As if that were not bad enough, members of Congress are reluctant to ask questions which are begging to be asked. How long will we occupy Iraq? We have already heard disputes on the numbers of troops which will be needed to retain order. What is the truth? How costly will the occupation and rebuilding be? No one has given a straight answer. How will we afford this long-term massive commitment, fight terrorism at home, address a serious crisis in domestic healthcare, afford behemoth military spending and give away billions in tax cuts amidst a deficit which has climbed to over $340 billion for this year alone? If the President's tax cut passes it will be $400 billion. We cower in the shadows while false statements proliferate. We accept soft answers and shaky explanations because to demand the truth is hard, or unpopular, or may be politically costly.

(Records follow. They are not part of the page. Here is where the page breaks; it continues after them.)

(* ===== verification/Channel.v ===== *)
(** * Encrypted messages on a connection ([net/join.rs], [net/locate.rs])

    What both ends of a joined connection share: control messages sealed under the pair key, the
    frames a mailbox travels in, and have queries. *)
From S2P Require Export Session Pull Hosting.
From Stdlib Require Import Lia ZifyN ZifyNat.

Open Scope N_scope.

#[export] Instance NetControl_eq_dec : EqDecision NetControl.
Proof. solve_decision. Defined.

(** [bytes.starts_with(prefix)] *)
Definition starts_with (prefix l : bytes) : bool := bool_decide (take (length prefix) l = prefix).

Section channel.
Context `{Sha256, MlDsa65, XWing, AesGcm, HkdfSha256, Oracle, SocketAddrs}.

(** ** Mailbox frames *)

Definition body_frame (envelope : MailboxEnvelope) : Result Frame :=
  let header := mkPacketHeader PROTOCOL_VERSION (env_sender_id envelope) (env_recipient_id envelope)
                  (env_epoch envelope) (env_seq envelope) in
  let? frame := decode_mailbox_frame (env_ciphertext envelope) in
  match frame with
  | FControl ciphertext =>
      let? payload := encode_control_packet (mkControlPacket header ciphertext) in
      Frame_new GCM_PACKET_KIND payload
  | FChunkBody file_id index ciphertext =>
      let? payload := encode_chunk_body_frame (mkChunkBodyFrame header file_id index ciphertext) in
      Frame_new GCM_CHUNK_KIND payload
  end.

Definition queued_frame (received : Frame) : Result MailboxEnvelope :=
  let? (header, inner) :=
    (if bool_decide (fr_kind received = GCM_PACKET_KIND) then
       let? packet := decode_control_packet (fr_payload received) in
       Ok (cp_header packet, FControl (cp_ciphertext packet))
     else if bool_decide (fr_kind received = GCM_CHUNK_KIND) then
       let? body := decode_chunk_body_frame (fr_payload received) in
       Ok (cb_header body, FChunkBody (cb_file_id body) (cb_index body) (cb_ciphertext body))
     else Err (State "unexpected frame during mailbox drain")) in
  let? ciphertext := encode_mailbox_frame inner in
  Ok (mkMailboxEnvelope (hdr_receiver_id header) (hdr_sender_id header) (hdr_epoch header)
        (hdr_seq header) u64_zero ciphertext).

(** ** Sending and reading *)

Definition packet_frame (packet : ControlPacket) : Result Frame :=
  let? payload := encode_control_packet packet in Frame_new GCM_PACKET_KIND payload.
Definition chunk_frame (body : ChunkBodyFrame) : Result Frame :=
  let? payload := encode_chunk_body_frame body in Frame_new GCM_CHUNK_KIND payload.

Context {S : Type} `{!Keyed S}.

(** [send_frame]; its timeout is one way a write fails. *)
Definition send_frame (frame : Result Frame) : SM (Conn S) unit :=
  do! frame := sm_lift frame in write_link frame.

Definition control_frame (selected : PairSession) (control : NetControl) : SM StoreInner Frame :=
  do! plaintext := sm_lift (encode_net_control control) in
  do! packet := seal_packet_with_session selected plaintext in
  sm_lift (packet_frame packet).

(** [send_control_for_session(..).await], its outcome as a value. *)
Definition try_send_control_for_session (selected : PairSession) (control : NetControl)
    : SM (Conn S) (Result unit) :=
  do! frame := sm_attempt (link_keys (control_frame selected control)) in
  match frame with
  | Ok frame => try_write_link frame
  | Err e => sm_ret (Err e)
  end.

Definition send_control_for_session (selected : PairSession) (control : NetControl)
    : SM (Conn S) unit :=
  do! r := try_send_control_for_session selected control in sm_lift r.

Definition send_control (peer : PeerId) (control : NetControl) : SM (Conn S) unit :=
  do! session := link_keys (current_session peer) in
  send_control_for_session session control.

(** A frame that is not the duplicate of the acknowledgement of [epoch]. *)
Definition after_ack (epoch : Epoch) (frame : Frame) : SM (Conn S) (option Frame) :=
  if bool_decide (fr_kind frame = WRAP_ACK_KIND) then
    do! (ack, retry) := sm_lift (decode_wrap_ack (fr_payload frame)) in
    sm_ret (if bool_decide (ack = epoch) && negb retry then None else Some frame)
  else sm_ret (Some frame).

Definition read_after_ack (epoch : Epoch) : SM (Conn S) Frame := read_loop (after_ack epoch).

Definition read_control_for_session (selected : PairSession) : SM (Conn S) NetControl :=
  do! received := read_after_ack (KeyStore.ps_epoch selected) in
  check! bool_decide (fr_kind received = GCM_PACKET_KIND) else State "expected encrypted control" in
  do! packet := sm_lift (decode_control_packet (fr_payload received)) in
  do! plaintext := link_keys (open_packet_with_session selected packet) in
  sm_lift (decode_net_control plaintext).

Definition read_control (peer : PeerId) : SM (Conn S) NetControl :=
  do! session := link_keys (current_session peer) in
  read_control_for_session session.

Definition require_live_header (header : PacketHeader) (sender receiver : PeerId)
    : SM StoreInner unit :=
  if negb (bool_decide (hdr_sender_id header = sender))
     || negb (bool_decide (hdr_receiver_id header = receiver))
     || negb (bool_decide (hdr_version header = PROTOCOL_VERSION))
  then sm_err AuthenticationFailed
  else
    do! session := current_session sender in
    check! bool_decide (hdr_epoch header = KeyStore.ps_epoch session) else AuthenticationFailed in
    sm_ret tt.

(** A pair that came of a join that was refused. *)
Definition discard_rejected_candidate (selected : PairSession) (had_pair : bool)
    : SM (Conn S) unit :=
  let peer := KeyStore.ps_peer_id selected in
  do! candidate := sm_attempt (link_keys (candidate_session peer)) in
  if match candidate with
     | Ok s => bool_decide (KeyStore.ps_epoch s = KeyStore.ps_epoch selected)
     | Err _ => false
     end
  then link_write (λ io, discard_candidate io peer)
  else if negb had_pair then link_write (λ io, discard_pair io peer)
  else sm_ret tt.

(** ** Have queries ([net/locate.rs]) *)

(** A packet with a plaintext, sealed for the peer and sent. *)
Definition send_packet (peer : PeerId) (plaintext : Result bytes) : SM (Conn S) unit :=
  do! plaintext := sm_lift plaintext in
  do! packet := link_keys (session_seal_packet peer plaintext) in
  send_frame (packet_frame packet).

Definition require_header (peer : PeerId) (header : PacketHeader) : SM StoreInner unit :=
  if negb (bool_decide (hdr_version header = PROTOCOL_VERSION))
     || negb (bool_decide (hdr_sender_id header = peer))
  then sm_err AuthenticationFailed
  else
    do! local := ks_peer in
    check! bool_decide (hdr_receiver_id header = local) else AuthenticationFailed in
    do! session := current_session peer in
    check! bool_decide (hdr_epoch header = KeyStore.ps_epoch session) else AuthenticationFailed in
    sm_ret tt.

(** The plaintext of the packet that comes next. *)
Definition read_have (peer : PeerId) (expected : string) : SM (Conn S) bytes :=
  do! received := read_link in
  do! _ := link_keys (require_live_traffic peer) in
  check! bool_decide (fr_kind received = GCM_PACKET_KIND) else State expected in
  do! packet := sm_lift (decode_control_packet (fr_payload received)) in
  do! _ := link_keys (require_header peer (cp_header packet)) in
  link_keys (session_open_packet peer packet).

Definition query_over_stream (peer : PeerId) (query : HaveQuery) : SM (Conn S) HaveReply :=
  do! _ := link_keys (require_live_traffic peer) in
  do! _ := send_packet peer (encode_have_query query) in
  do! plaintext := read_have peer "expected encrypted have reply" in
  do! reply := sm_lift (decode_have_reply plaintext) in
  do! _ := sm_lift (HaveReply_validate reply query) in
  sm_ret reply.

(** [chunks] reads the shared chunk store. *)
Definition serve_have_once (peer : PeerId) (chunks : SM S MemoryChunkStore) : SM (Conn S) unit :=
  do! _ := link_keys (require_live_traffic peer) in
  do! plaintext := read_have peer "expected encrypted have query" in
  do! query := sm_lift (decode_have_query plaintext) in
  do! store := shared chunks in
  do! reply := sm_lift (answer_have query store) in
  send_packet peer (encode_have_reply reply).
End channel.
(* ===== verification/Serve.v ===== *)
(** * Serving members ([net/join.rs])

    What [serve_host] does for a connection: the handshake, the join request and its admission,
    the drain of the member's mailbox, and then whatever the member asks, until the connection
    ends.  The connection is a task over the process's [Hosting]; it holds the address of its
    vault's host. *)
From S2P Require Export Channel.
From Stdlib Require Import Lia ZifyN ZifyNat.

Open Scope N_scope.

Section serve.
Context `{Sha256, MlDsa65, XWing, AesGcm, HkdfSha256, Oracle, SocketAddrs}.

Definition Task (A : Type) : Type := SM (Conn Hosting) A.
Definition task_service {A} (a : N) (m : SM HostService A) : Task A := shared (on_service a m).

(** ** Permits *)

(** [CounterPermit::acquire], for a connection and for its handshake. *)
Definition accept_connection : SM Hosting bool :=
  do! h := sm_get in
  if MAX_CONNECTIONS <=? ho_connections h then sm_ret false
  else if MAX_PROVISIONAL <=? ho_provisional h then sm_ret false
  else
    do! _ := host_update (λ h, set_ho_connections (ho_connections h + 1) h) in
    do! _ := host_update (λ h, set_ho_provisional (ho_provisional h + 1) h) in
    sm_ret true.

Definition drop_connection : SM Hosting unit := host_update (λ h, set_ho_connections (ho_connections h - 1) h).
Definition drop_provisional : SM Hosting unit := host_update (λ h, set_ho_provisional (ho_provisional h - 1) h).

(** [HandshakePermit::acquire], into the task's variable. *)
Definition acquire_handshake (peer : PeerId) : Task unit :=
  do! taken := shared (do! h := sm_get in
    if bool_decide (peer ∈ ho_handshakes h) then sm_ret false
    else do! _ := host_update (λ h, set_ho_handshakes ({[peer]} ∪ ho_handshakes h) h) in sm_ret true) in
  check! taken else State "peer handshake already in progress" in
  locals_update (λ v, mkLocals (lc_progress v) (Some peer) (lc_admitted v)).

Definition drop_handshake : Task unit :=
  do! v := locals_get in
  match lc_permit v with
  | Some peer =>
      do! _ := shared (host_update (λ h, set_ho_handshakes (ho_handshakes h ∖ {[peer]}) h)) in
      locals_update (λ v, mkLocals (lc_progress v) None (lc_admitted v))
  | None => sm_ret tt
  end.

(** [PeerPermit::drop] *)
Definition drop_peer (a : N) (vault_id : VaultId) (peer : PeerId) : SM Hosting unit :=
  do! _ := on_cell a (
    do! v := sm_get in
    do! _ := sm_put (set_vh_active (vh_active_peers v ∖ {[peer]}) v) in
    do! _ := sm_attempt (in_service (heartbeat peer 0)) in
    sm_ret tt) in
  do! paired := has_session peer in
  if paired : bool then sm_ret tt else unbind peer vault_id.
(* ===== verification/MemberCalls.v ===== *)
(** * What a member's replica does to the key store it uses

    The same as for a host: every method of the replica keeps any relation on the key store that
    the calls it makes on the store keep. *)
From S2P Require Export KeyCalls Member.
From Stdlib Require Import Lia ZifyN ZifyNat.

Open Scope N_scope.

Section replica.
Context `{Sha256, MlDsa65, XWing, AesGcm, HkdfSha256, Oracle}.

Definition member_keys (m : MemberReplica) : StoreInner := w_keys (mr_world m).

Context (T : relation StoreInner) `{!ServiceCalls T}.
Abbreviation world := (via w_keys T).
Abbreviation replica := (via member_keys T).

Lemma on_member_world_calls {A} (f : SM World A) : preserves world f → preserves replica (on_member_world f).
Proof. intros Hf. by eapply preserves_zoom. Qed.
Lemma on_member_keys_calls {A} (f : SM StoreInner A) : preserves T f → preserves replica (on_member_keys f).
Proof. intros Hf. eapply preserves_zoom; [by apply (keys_calls T)|done]. Qed.
Lemma member_update_calls f : (∀ m, mr_world (f m) = mr_world m) → preserves replica (member_update f).
Proof. intros Hf m. unfold wp, member_update, via, member_keys. rewrite Hf. reflexivity. Qed.
Hint Resolve on_member_world_calls on_member_keys_calls : calls.
Hint Extern 0 (preserves _ (member_update _)) => apply member_update_calls; intros; cbn; first [done|by case_match] : calls.

Lemma stage_calls : preserves replica stage.
Proof. unfold stage. preserve. Qed.
Lemma verify_record_manifest_calls m members archive : preserves T (verify_record_manifest m members archive).
Proof. unfold verify_record_manifest. preserve. Qed.
Hint Resolve stage_calls verify_record_manifest_calls : calls.
Lemma stage_control_mode_calls host_id accepted_snapshot staged record :
  preserves T (stage_control_mode host_id accepted_snapshot staged record).
Proof. unfold stage_control_mode, stage_manifest, stage_kick. preserve. Qed.
Lemma archive_replica_calls staged : preserves T (archive_replica staged).
Proof. unfold archive_replica, archive_documents, archive_document. preserve; apply find_document_calls, _. Qed.
Lemma metadata_for_calls root last staged : preserves T (metadata_for root last staged).
Proof. unfold metadata_for. preserve. Qed.
Lemma discard_peer_calls peer : preserves replica (discard_peer peer).
Proof. unfold discard_peer. apply on_member_world_calls. preserve. Qed.
Hint Resolve stage_control_mode_calls archive_replica_calls metadata_for_calls discard_peer_calls : calls.
Lemma apply_staged_calls staged : preserves replica (apply_staged staged).
Proof. unfold apply_staged. preserve. intros m. unfold wp, via, member_keys. cbn. reflexivity. Qed.
Hint Resolve apply_staged_calls : calls.

Lemma enter_vault_calls root : preserves replica (enter_vault root).
Proof. unfold enter_vault. preserve. Qed.
Lemma learn_history_calls documents : preserves replica (learn_history documents).
Proof. unfold learn_history. preserve. Qed.
Lemma reconcile_members_calls members denied : preserves replica (reconcile_members members denied).
Proof. unfold reconcile_members. preserve. Qed.
Lemma apply_record_calls record : preserves replica (apply_record record).
Proof. unfold apply_record, stage_control. preserve. Qed.
Hint Resolve apply_record_calls : calls.
Lemma apply_authenticated_control_calls record : preserves replica (apply_authenticated_control record).
Proof. unfold apply_authenticated_control. preserve. Qed.
Lemma finish_receipts_calls : preserves replica finish_receipts.
Proof. unfold finish_receipts. preserve. Qed.

Lemma open_frame_calls session header staged frame : preserves T (open_frame session header staged frame).
Proof. unfold open_frame. preserve. Qed.
Lemma drain_opened_calls host_id installing d opened : preserves T (drain_opened host_id installing d opened).
Proof. unfold drain_opened. preserve. Qed.
Lemma check_header_calls header session : preserves replica (check_header_for_session header session).
Proof. unfold check_header_for_session. preserve. Qed.
Hint Resolve open_frame_calls drain_opened_calls check_header_calls : calls.
Lemma drain_envelope_calls session installing d envelope :
  preserves replica (drain_envelope session installing d envelope).
Proof. unfold drain_envelope. preserve. Qed.
Lemma drain_body_calls acc body : preserves replica (drain_body acc body).
Proof. unfold drain_body. preserve. Qed.
Hint Resolve drain_envelope_calls drain_body_calls : calls.
Lemma prepare_mailbox_calls envelopes history through session :
  preserves replica (prepare_mailbox_for_session envelopes history through session).
Proof. unfold prepare_mailbox_for_session, end_drain. preserve. Qed.
Lemma commit_prepared_calls prepared : preserves replica (commit_prepared prepared).
Proof. unfold commit_prepared. preserve. Qed.
End replica.

#[export] Hint Resolve on_member_world_calls on_member_keys_calls learn_history_calls reconcile_members_calls
  apply_authenticated_control_calls finish_receipts_calls prepare_mailbox_calls commit_prepared_calls
  enter_vault_calls : calls.
#[export] Hint Extern 0 (preserves _ (member_update _)) =>
  apply member_update_calls; [apply _|intros; cbn; first [done|by case_match]] : calls.
(* ===== verification/HostingInv.v ===== *)
(** * What serving a connection keeps

    The processes of one host share a key store and the hosts of its vaults.  [serving]: what may
    become of them, in steps that keep the key store's invariant and each host's, and at which a
    peer becomes a member only by a signed request that names the code then in force.  Serving a
    connection, whatever its peer sends, is such a run. *)
From S2P Require Export Serve KeyCalls SessionInv HostMethods.
From Stdlib Require Import Lia ZifyN ZifyNat.

Open Scope N_scope.

Section store.
Context `{Sha256, MlDsa65, XWing, AesGcm, HkdfSha256, Past}.

Lemma keeps_store_sub {A} known (m : SM StoreInner A) :
  (∀ s, inv s → wp m (λ _, inv) inv s) →
  (∀ s, wp m (λ _ s', si_peers s' ⊆ si_peers s ∧ local_id s' = local_id s)
          (λ s', si_peers s' ⊆ si_peers s ∧ local_id s' = local_id s) s) →
  preserves (keeps_store known) m.
Proof.
  intros Hi Hp s. specialize (Hi s). specialize (Hp s). unfold wp, keeps_store in *.
  destruct (m s) as [[x|e] s']; intros [Hs Hk]; destruct Hp as [Hps Hl]; (split; [|done]); split;
    [by apply Hi| |by apply Hi|]; intros p d Hd; by eapply Hk, lookup_weaken.
Qed.

Lemma with_pair_peers {A} handle (f : SM PairKeyState A) : stays same_peers (with_pair_state handle f).
Proof. intros s. unfold with_pair_state. by method. Qed.

#[export] Instance store_calls known : ServiceCalls (keeps_store known).
Proof.
  split; [apply _|..]; intros.
  - apply stays_store; [|apply with_pair_peers]. intros s Hs. by apply with_pair_state_wp.
  - apply stays_store; [intros s Hs; by apply block_wp|]. intros s. unfold block_live_traffic. by method.
  - apply stays_store; [intros s Hs; by apply unblock_wp|]. intros s. unfold unblock_live_traffic. by method.
  - apply keeps_store_sub; [intros s Hs; by apply discard_pair_wp|]. intros s. unfold discard_pair.
    method; (split; [|done]); try done; apply delete_subseteq.
Qed.

Lemma promote_peers io peer epoch : stays same_peers (promote_candidate io peer epoch).
Proof. intros s. unfold promote_candidate. by method. Qed.
Lemma promote_store known io peer epoch : preserves (keeps_store known) (promote_candidate io peer epoch).
Proof. apply stays_store; [intros s Hs; by apply promote_wp|apply promote_peers]. Qed.
Lemma retire_store known io handle : preserves (keeps_store known) (retire io handle).
Proof.
  apply stays_store; [intros s Hs; by apply retire_wp|]. intros s. unfold retire. by method.
Qed.
End store.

But, I contend that, through it all, the people know. The American people unfortunately are used to political shading, spin, and the usual chicanery they hear from public officials. They patiently tolerate it up to a point. But there is a line. It may seem to be drawn in invisible ink for a time, but eventually it will appear in dark colors, tinged with anger. When it comes to shedding American blood – when it comes to wreaking havoc on civilians, on innocent men, women, and children, callous dissembling is not acceptable. Nothing is worth that kind of lie – not oil, not revenge, not reelection, not somebody's grand pipedream of a democratic domino theory.
And mark my words, the calculated intimidation which we see so often of late by the "powers that be" will only keep the loyal opposition quiet for just so long. Because eventually, like it always does, the truth will emerge. And when it does, this house of cards, built of deceit, will fall.